| Supplied data |
★ ★ ★
(* ===== verification/Host.v ===== *)
(** * The host: commands, ports, downloads and driver files

    What the program does on the machine it runs on:
    - [elevatecheck_others.go], [elevate_others.go], [elevate_windows.go]: commands with the
      rights of an administrator;
    - [networkpolicy_windows.go] and [deleteFirewallRule] of [connect.go]: the firewall of
      Windows;
    - [driver.go], [wintun/func.go], and [CleanExtensionLib] with [MoveToTemp] of [util.go]:
      the driver file of Windows;
    - [Download] of [upgarde.go], the temporary kubeconfig of [ns.go];
    - of [util.go], the wait for a free port, the commands whose output is watched and the
      boxed message; [tryToCreateStream] of [portforward.go]. *)
From Stdlib Require Import ZArith Lia Ascii.
From Stdlib Require Import Strings.Byte.
From stdpp Require Import base gmap strings numbers list.
From S2P Require Import Prelude GoStrings GoNet Config Cleaner Rollout Utils.
From stdpp Require Import list.

Local Open Scope string_scope.

(** ** Commands with other rights *)

Record host := MkHost {
  h_linux : bool; h_kubeconfig_flag : bool; h_home_config : option string; (* when the file is there *)
  h_Args : list string; h_Environ : list string }.

Record command := MkCommand { cm_path : string; cm_args : list string; cm_env : list string }.

Definition envStartSudoKubeVPNByKubeVPN : string := "DEPTH_SIGNED_BY_NAISON".

(** The first lines of the three functions: [os.Args] with the flag for the user's
    kubeconfig. *)
Definition keep_kubeconfig (h : host) : list string :=
  if h_linux h && negb (h_kubeconfig_flag h) then
    match h_home_config h with Some p => (h_Args h ++ ["--kubeconfig"; p])%list | None => h_Args h end
  else h_Args h.

Definition sudo_env (h : host) : list string := (h_Environ h ++ [envStartSudoKubeVPNByKubeVPN +:+ "=1"])%list.

(** The command, and [os.Args] afterwards. *)
Definition RunWithElevated (h : host) : command * list string :=
  let args := keep_kubeconfig h in (MkCommand "sudo" ("--preserve-env" :: args) (sudo_env h), args).
Definition RunCmdWithElevated (h : host) (exe : string) (args : list string) : command * list string :=
  (MkCommand "sudo" ("--preserve-env" :: exe :: args) (sudo_env h), keep_kubeconfig h).
Definition RunCmd (h : host) (exe : string) (args : list string) : command * list string :=
  (MkCommand exe args (sudo_env h), keep_kubeconfig h).

Definition IsAdmin (uid : Z) : bool := Z.eqb uid 0.

(** The re-run of the whole program gets the kubeconfig of the user. *)
Lemma RunWithElevated_kubeconfig h p :
  h_linux h = true → h_kubeconfig_flag h = false → h_home_config h = Some p →
  ∃ l, cm_args (fst (RunWithElevated h)) = (l ++ ["--kubeconfig"; p])%list.
Proof. intros H1 H2 H3. exists ("--preserve-env" :: h_Args h). cbn. unfold keep_kubeconfig. by rewrite H1, H2, H3. Qed.

(** A command that is started with given arguments does not: the flag is added to
    [os.Args], which the command does not use. *)
Lemma RunCmdWithElevated_ignores_kubeconfig h h' exe args :
  h_Environ h = h_Environ h' → fst (RunCmdWithElevated h exe args) = fst (RunCmdWithElevated h' exe args).
Proof. unfold RunCmdWithElevated, sudo_env. cbn. by intros ->. Qed.

(** On Windows the arguments are one string. *)
Definition RunCmd_windows (verb cwd exe : string) (arg : list string) : string * string * string * string :=
  (verb, exe, GoStrings.Join " " arg, cwd).
Definition RunWithElevated_windows (cwd exe : string) (Args : list string) : string * string * string * string :=
  ("runas", exe, GoStrings.Join " " (tail Args), cwd).
Definition Kill_windows (pid : Z) : command := MkCommand "TASKKILL" ["/T"; "/F"; "/PID"; Itoa pid] [].

Lemma RunCmd_windows_spaces verb cwd exe :
  RunCmd_windows verb cwd exe ["--kubeconfig"; "C:\My Files\config"] =
  RunCmd_windows verb cwd exe ["--kubeconfig"; "C:\My"; "Files\config"].
Proof. reflexivity. Qed.

(** ** The firewall of Windows *)

Definition netsh (op : string) (more : list string) : list string :=
  (["netsh"; "advfirewall"; "firewall"; op; "rule"; "name=" +:+ ConfigMapPodTrafficManager] ++ more)%list.
Definition AddAllowFirewallRule : list string :=
  netsh "add" ["dir=in"; "action=allow"; "enable=yes"; "remoteip=" +:+ IPNet_String CIDR +:+ ",LocalSubnet"].
Definition DeleteAllowFirewallRule : list string := netsh "delete" [].
Definition FindAllowFirewallRule : list string := netsh "show" [].

(** [DeleteBlockFirewallRule]: one command per tick until the context ends. *)
Fixpoint DeleteBlockFirewallRule (ticks : list bool) : list (list string) :=
  match ticks with
  | true :: ticks => ["PowerShell"; "Remove-NetFirewallRule"; "-Action"; "Block"] :: DeleteBlockFirewallRule ticks
  | _ => []
  end.

Section firewall.
(** [netsh]: the number of rules with the program's name after a command, and whether it
    succeeded. *)
Context (netsh_run : list string → nat → nat * bool).

(** [deleteFirewallRule] without its last line: the rules, and the function the connection
    runs at its end. *)
Definition deleteFirewallRule (rules : nat) : nat * list (list string) :=
  let '(rules, found) := netsh_run FindAllowFirewallRule rules in
  let rules := if found then rules else fst (netsh_run AddAllowFirewallRule rules) in
  (rules, [DeleteAllowFirewallRule]).

(** The documented behaviour: [show] fails without a rule, [add] adds one, [delete] removes
    all of the name. *)
Hypothesis netsh_show : ∀ r, netsh_run FindAllowFirewallRule r = (r, bool_decide (0 < r)%nat).
Hypothesis netsh_add : ∀ r, netsh_run AddAllowFirewallRule r = (S r, true).
Hypothesis netsh_delete : ∀ r, fst (netsh_run DeleteAllowFirewallRule r) = 0.

(** However many connections are made, the rule is there and there once; the clean-up of
    one of them removes it for all. *)
Lemma deleteFirewallRule_once n :
  Nat.iter (S n) (deleteFirewallRule ∘ fst) (0, []) = (1, [DeleteAllowFirewallRule]) ∧
  fst (netsh_run DeleteAllowFirewallRule 1) = 0.
Proof.
  assert (∀ r, (r ≤ 1)%nat → deleteFirewallRule r = (1, [DeleteAllowFirewallRule])) as H.
  { intros r Hr. unfold deleteFirewallRule. rewrite netsh_show, netsh_add. destruct r as [|[|r]]; [done|done|lia]. }
  split; [|done]. induction n as [|n IH]; [by apply H; cbn; lia|].
  change (deleteFirewallRule (fst (Nat.iter (S n) (deleteFirewallRule ∘ fst) (0, []))) = (1, [DeleteAllowFirewallRule])).
  rewrite IH. by apply H.
Qed.
End firewall.

(** ** The driver file *)

(** The directory of the executable; [None]: it cannot be found.  A file is its content and
    the mode it was written with. *)
Definition dll (dir : string) : string := dir +:+ "/wintun.dll".

(** [copyDriver]; the files that cannot be written or removed are [locked].  The mode is
    the decimal number 644. *)
Definition copyDriver (locked : string → bool) (dir : option string) (b : string) (d : disk) : disk * outcome unit :=
  match dir with
  | None => (d, Fail (Errorf "executable"))
  | Some dir =>
      let write d := if locked (dll dir) then (d, Fail (Errorf "access denied")) else (<[dll dir := (b, 644%Z)]> d, Ret tt) in
      match d !! dll dir with
      | Some (content, _) =>
          if String.eqb content b then (d, Ret tt) else write (if locked (dll dir) then d else delete (dll dir) d)
      | None => write d
      end
  end.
★ ★ ★
| About this exercise |
All that is wanted is a faithful reproduction of the line above with "(** [netsh]: the", the line with "Some dir =>", and every line in between.

| Output of the task |
(** [netsh]: the number of rules with the program's name after a command, and whether it
    succeeded. *)
Context (netsh_run : list string → nat → nat * bool).

(** [deleteFirewallRule] without its last line: the rules, and the function the connection
    runs at its end. *)
Definition deleteFirewallRule (rules : nat) : nat * list (list string) :=
  let '(rules, found) := netsh_run FindAllowFirewallRule rules in
  let rules := if found then rules else fst (netsh_run AddAllowFirewallRule rules) in
  (rules, [DeleteAllowFirewallRule]).

(** The documented behaviour: [show] fails without a rule, [add] adds one, [delete] removes
    all of the name. *)
Hypothesis netsh_show : ∀ r, netsh_run FindAllowFirewallRule r = (r, bool_decide (0 < r)%nat).
Hypothesis netsh_add : ∀ r, netsh_run AddAllowFirewallRule r = (S r, true).
Hypothesis netsh_delete : ∀ r, fst (netsh_run DeleteAllowFirewallRule r) = 0.

(** However many connections are made, the rule is there and there once; the clean-up of
    one of them removes it for all. *)
Lemma deleteFirewallRule_once n :
  Nat.iter (S n) (deleteFirewallRule ∘ fst) (0, []) = (1, [DeleteAllowFirewallRule]) ∧
  fst (netsh_run DeleteAllowFirewallRule 1) = 0.
Proof.
  assert (∀ r, (r ≤ 1)%nat → deleteFirewallRule r = (1, [DeleteAllowFirewallRule])) as H.
  { intros r Hr. unfold deleteFirewallRule. rewrite netsh_show, netsh_add. destruct r as [|[|r]]; [done|done|lia]. }
  split; [|done]. induction n as [|n IH]; [by apply H; cbn; lia|].
  change (deleteFirewallRule (fst (Nat.iter (S n) (deleteFirewallRule ∘ fst) (0, []))) = (1, [DeleteAllowFirewallRule])).
  rewrite IH. by apply H.
Qed.
End firewall.

(** ** The driver file *)

(** The directory of the executable; [None]: it cannot be found.  A file is its content and
    the mode it was written with. *)
Definition dll (dir : string) : string := dir +:+ "/wintun.dll".

(** [copyDriver]; the files that cannot be written or removed are [locked].  The mode is
    the decimal number 644. *)
Definition copyDriver (locked : string → bool) (dir : option string) (b : string) (d : disk) : disk * outcome unit :=
  match dir with
  | None => (d, Fail (Errorf "executable"))
  | Some dir =>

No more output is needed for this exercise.